Green with tomato envy

In some ways, Southerners are smarter than us

Untitled Document If we believe everything we see on the big screen, then fried green tomatoes were invented at the Whistle Stop Café in Alabama, where Idgie Threadgoode manned the stove. And that’s the truth, Ruth (Jamison). Southern folks are so savvy, taking an unripe piece of fruit and turning it into a tasty morsel that works its way into the memory bank for time immemorial. How did they know that such a crazy notion would work? Well, it’s quite likely that they got a lesson in ingenuity from the Italians, who in the 17th century were having issues with this newfangled vine fruit from the Americas and may have fried them while green for flavor. What happens when you fry up a green tomato that’s been dipped and dredged is a bit of alchemy, when a rock-hard, puckery fruit gets coaxed from sour to sweet and softens up like a teenage boy in love, held together by a crispy, crackly exterior of seasoned cornmeal that seals in the juices. The contrasts are near-poetic.
Back in Idgie Threadgoode’s day, those tomatoes would have been fried in either bacon drippings or lard, and some folks will argue that there’s no other way. But for vegetarians or saturated-fat worrywarts, peanut oil, with its high smoking point, does the job respectably. Some folks like their fried green tomatoes with remoulade, a bit of mayo, or even a few strips of bacon for a full-on pork-fat experience — but me, I like them all by themselves, piled up like pancakes, with my fork at the ready.

Culinary questions? Contact Kim O’Donnel at kim.odonnel@creativeloafing.com.
Fried Green Tomatoes Adapted from Not Afraid of Flavor,
by Ben and Karen Barker

Eight to 12 slices of firm, unripe green tomato,
  1/2 inch thick
1/2 cup buttermilk (alternatively, use same amount    of milk or one egg beaten with 1/4 cup of water) 1 cup coarse-ground cornmeal 2 tablespoons flour 1 teaspoon salt 1 teaspoon black pepper 1/2 teaspoon cayenne pepper 1/2 teaspoon dried oregano Approximately 1 cup peanut oil (alternatively,
  lard or bacon drippings)

In a shallow dish, place sliced tomatoes in a single layer and pour buttermilk on top, making sure that they are completely covered.

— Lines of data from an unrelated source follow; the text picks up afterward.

Lemma wp_assertSendFence id lease w : WP (journal_assertSendFence id lease) (returns (fun _ _ => True)) w.
Proof.
  unfold journal_assertSendFence, journal_read. apply wp_call; [apply _|].
  wp_seq (wp_any ReadLedger (fun x => x)). intros [l|e] w1 _ _ _; [|done].
  cbn [returns]. destruct (validate l); [|by intros ???]. intros w2 _ _.
  wp_seq (wp_any Now (fun x => Ok x)). intros [t|e] w3 _ _ _; [|done]. cbn [returns]. by destruct (assertSendFence id lease t l) as [[]|c]; intros ???.
Qed.

Lemma wp_reserveGrant owner asset v ip w :
  WP (journal_reserveGrant hash owner asset v ip)
     (returns (fun o w' => known o w' /\ exists day, op_id o = grantOperationId hash owner asset day)) w.
Proof.
  unfold journal_reserveGrant. wp_seq (wp_any Now (fun x => Ok x)). intros [t|e] w1 _ _ _; [|done].
  eapply wp_weaken; [apply _| |apply (wp_journal_operation _ _ (fun _ => True)); [done|]].
  { intros [o|e] w' _ _; [|done]. intros (H1 & H2 & _). split; [done|by eexists]. }
  intros t' l l' _ H. cbn in H. unfold reserveGrant in H. minv H. unfold om_has in R0.
  destruct (om_get (operations l) _) eqn:Ho; [apply Ok_inj in R0 as <-; by eexists|]. minv R0.
  eexists. by rewrite get_with_operation, bool_decide_true.
Qed.

Lemma wp_reserveObservation asset w :
  WP (journal_reserveObservation hash asset)
     (returns (fun o w' => known o w' /\ exists bucket, op_id o = observationOperationId hash asset bucket)) w.
Proof.
  unfold journal_reserveObservation. wp_seq (wp_any Now (fun x => Ok x)). intros [t|e] w1 _ _ _; [|done].
  eapply wp_weaken; [apply _| |apply (wp_journal_operation _ _ (fun _ => True)); [done|]].
  { intros [o|e] w' _ _; [|done]. intros (H1 & H2 & _). split; [done|by eexists]. }
  intros t' l l' _ H. cbn in H. unfold reserveObservation, om_has in H.
  destruct (om_get (operations l) _) eqn:Ho; [apply Ok_inj in H as <-; by eexists|]. minv H.
  eexists. by rewrite get_with_operation, bool_decide_true.
Qed.

(** ** What the answers of the chain leave in the log *)

Lemma answered_later {A} (record : A -> entry) a w w' : later (answered record (Ok a) w) w' -> record a ∈ w_log w'.
Proof. intros [_ Hs]. apply Hs. cbn. set_solver. Qed.

Ltac wp_recorded :=
  intros w' _ _; split; [done|]; intros i [x|x] w'' -> _ _ w3 Hl3 _; [|done];
  first [exact (answered_later _ _ _ _ Hl3) | by eapply answered_later].

Lemma wp_verifyOutcome o w : WP (verifyOutcome o) (returns (fun b w' => OutcomeSeen o b ∈ w_log w')) w.
Proof. wp_recorded. Qed.
Lemma wp_transactionStatus a w : WP (transactionStatus a) (returns (fun st w' => Reported a st ∈ w_log w')) w.
Proof. wp_recorded. Qed.
Lemma wp_prepareFaucet rq n w : WP (prepareFaucet rq n) (returns (fun a w' => FaucetPrepared rq n a ∈ w_log w')) w.
Proof. wp_recorded. Qed.
Lemma wp_prepareObservation asset n w :
  WP (prepareObservation asset n) (returns (fun a w' => ObservationPrepared asset n a ∈ w_log w')) w.
Proof. wp_recorded. Qed.

(** ** The service *)

Lemma known_attempt o w a : known o w -> op_attempt o = Some a -> recorded (w_ledger w) a.
Proof. intros [_ (o' & Ho & _ & Ha & _)] Hx. exists (op_id o), o'. auto. Qed.

Lemma wp_conclude o a code w :
  known o w -> op_attempt o = Some a -> Reported a (TxStatus tx_confirmed code) ∈ w_log w ->
  WP (conclude o) (returns (fun o' w' => known o' w' /\ op_id o' = op_id o)) w.
Proof.
  intros Hk Ha Hr. unfold conclude. wp_seq wp_verifyOutcome. intros [b|e] w1 Hl _ Hb; [|done]. apply wp_transition.
  intros w2 Hl2 _. destruct b; [|done]. intros _.
  assert (later w w2) as Hl' by (by etrans). apply (known_later _ _ _ Hk) in Hl' as Hk2.
  destruct Hk2 as [_ (o' & Ho' & _ & Ha' & _)]. exists o', a. split_and!; [done|by apply Ha'|]. split.
  - exists code. by apply Hl'.
  - exists o. split; [by apply Hl2|done].
Qed.

Lemma wp_reconcile o w :
  known o w -> WP (reconcile o) (returns (fun o' w' => known o' w' /\ op_id o' = op_id o)) w.
Proof.
  intros Hk. unfold reconcile.
  assert (WP (mret (M:=call event answer failure) o) (returns (fun o' w' => known o' w' /\ op_id o' = op_id o)) w) as Hsame
    by (intros w' Hl _; split; [by eapply known_later|done]).
  destruct (is_terminal _); [done|]. destruct (op_attempt o) as [a|] eqn:Ha; [|done].
  wp_seq wp_transactionStatus. intros [[st code]|e] w1 Hl1 _ H1; [|done].
  assert (known o w1) as Hk1 by (by eapply known_later).
  assert (WP (height ← blockHeight; if lastValidBlockHeight a <? height then
              final ← transactionStatus a;
              match ts_state final with
              | tx_confirmed => conclude o
              | tx_failed => journal_transition (op_id o) failed (Some "TRANSACTION_FAILED")
              | _ => journal_transition (op_id o) expired (Some "SIGNATURE_EXPIRED")
              end
            else mret o) (returns (fun o' w' => known o' w' /\ op_id o' = op_id o)) w1) as Hlate.
  { unfold blockHeight. wp_seq (wp_any BlockHeight (fun x => x)). intros [height|e] w2 Hl2 _ _; [|done]. cbn [returns].
    assert (known o w2) as Hk2 by (by eapply known_later).
    destruct (_ <? _); [|intros w' Hl _; split; [by eapply known_later|done]].
    wp_seq wp_transactionStatus. intros [[st' code']|e] w3 Hl3 _ H3; [|done].
    destruct st'; cbn [returns ts_state]; try (apply wp_transition; done).
    eapply wp_conclude; [by eapply known_later|done|done]. }
  destruct st; cbn [returns ts_state]; [done|done| |by apply wp_transition].
  by eapply wp_conclude.
Qed.

Lemma wp_disableWrites w : WP disableWrites (returns (fun _ _ => True)) w.
Proof. by apply (wp_any SetWriteDisabled (fun x => Ok x)). Qed.

Lemma wp_release_or_disable lease state code o w :
  known o w -> op_id o = ls_operationId lease -> state <> reserved -> state <> confirmed ->
  WP (release_or_disable lease state code o) (returns (fun o' w' => known o' w' /\ op_id o' = op_id o)) w.
Proof.
  intros Hk Hid Hr Hc. unfold release_or_disable. wp_try wp_release; [|congruence|congruence].
  intros [o'|e] w1 Hl1 _ H; intros w2 Hl2 _; cbn [returns].
  - destruct H as [Hk' Hid']. intros w3 Hl3 _. split; [eapply known_later; [done|by etrans]|congruence].
  - wp_seq wp_disableWrites. intros [x|x] w3 Hl3 _ _; [|done]. intros w4 Hl4 _.
    split; [eapply known_later; [done|by repeat (etrans; [eassumption|])]|done].
Qed.

(** The handler of the outer [catch] always throws. *)
Lemma wp_execute_failed (Q : DurableOperation -> world -> Prop) o lease e w :
  WP (execute_failed o lease e) (returns Q) w.
Proof.
  unfold execute_failed. wp_try wp_release. intros r w1 _ _ _ w2 _ _. cbn [returns].
  apply wp_call; [apply _|]. eapply (wp_weaken _ _ _ _ _ (returns (fun _ _ => True))).
  2: { destruct r; [by intros ???|]. apply wp_disableWrites. }
  intros [x|x] w3 _ _ _; [|done]. cbn [returns]. destruct (service_code e) as [code|]; [|by intros ???].
  destruct (_ && _); [|by intros ???]. wp_seq wp_disableWrites. intros [y|y] w4 _ _ _; [|done].
  apply wp_call; [apply _|]. apply wp_attempt; [apply _|]. unfold journal_disableFaucet.
  eapply (wp_weaken _ _ _ _ _ (returns (fun _ _ => True))); [by intros|]. wp_seq wp_mutate. by intros [l|l].
Qed.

To make coating, combine cornmeal, flour, salt, pepper, cayenne, and oregano. With a pair of tongs, lift tomatoes one at a time from the buttermilk, allowing excess liquid to drain, and dredge them in the cornmeal mixture. Tomatoes should be completely coated. Heat oil over medium heat (preferably in a cast-iron skillet) — oil should be simmering, about 350 degrees. Dip tomatoes into oil, in small batches, until crisp and golden, turning them once. Each side will take two to three minutes. With tongs, remove tomatoes and allow them to drain on paper towels or brown paper bags. Keep warm in a low oven — around 200 degrees — until you are ready to eat. Makes about four servings.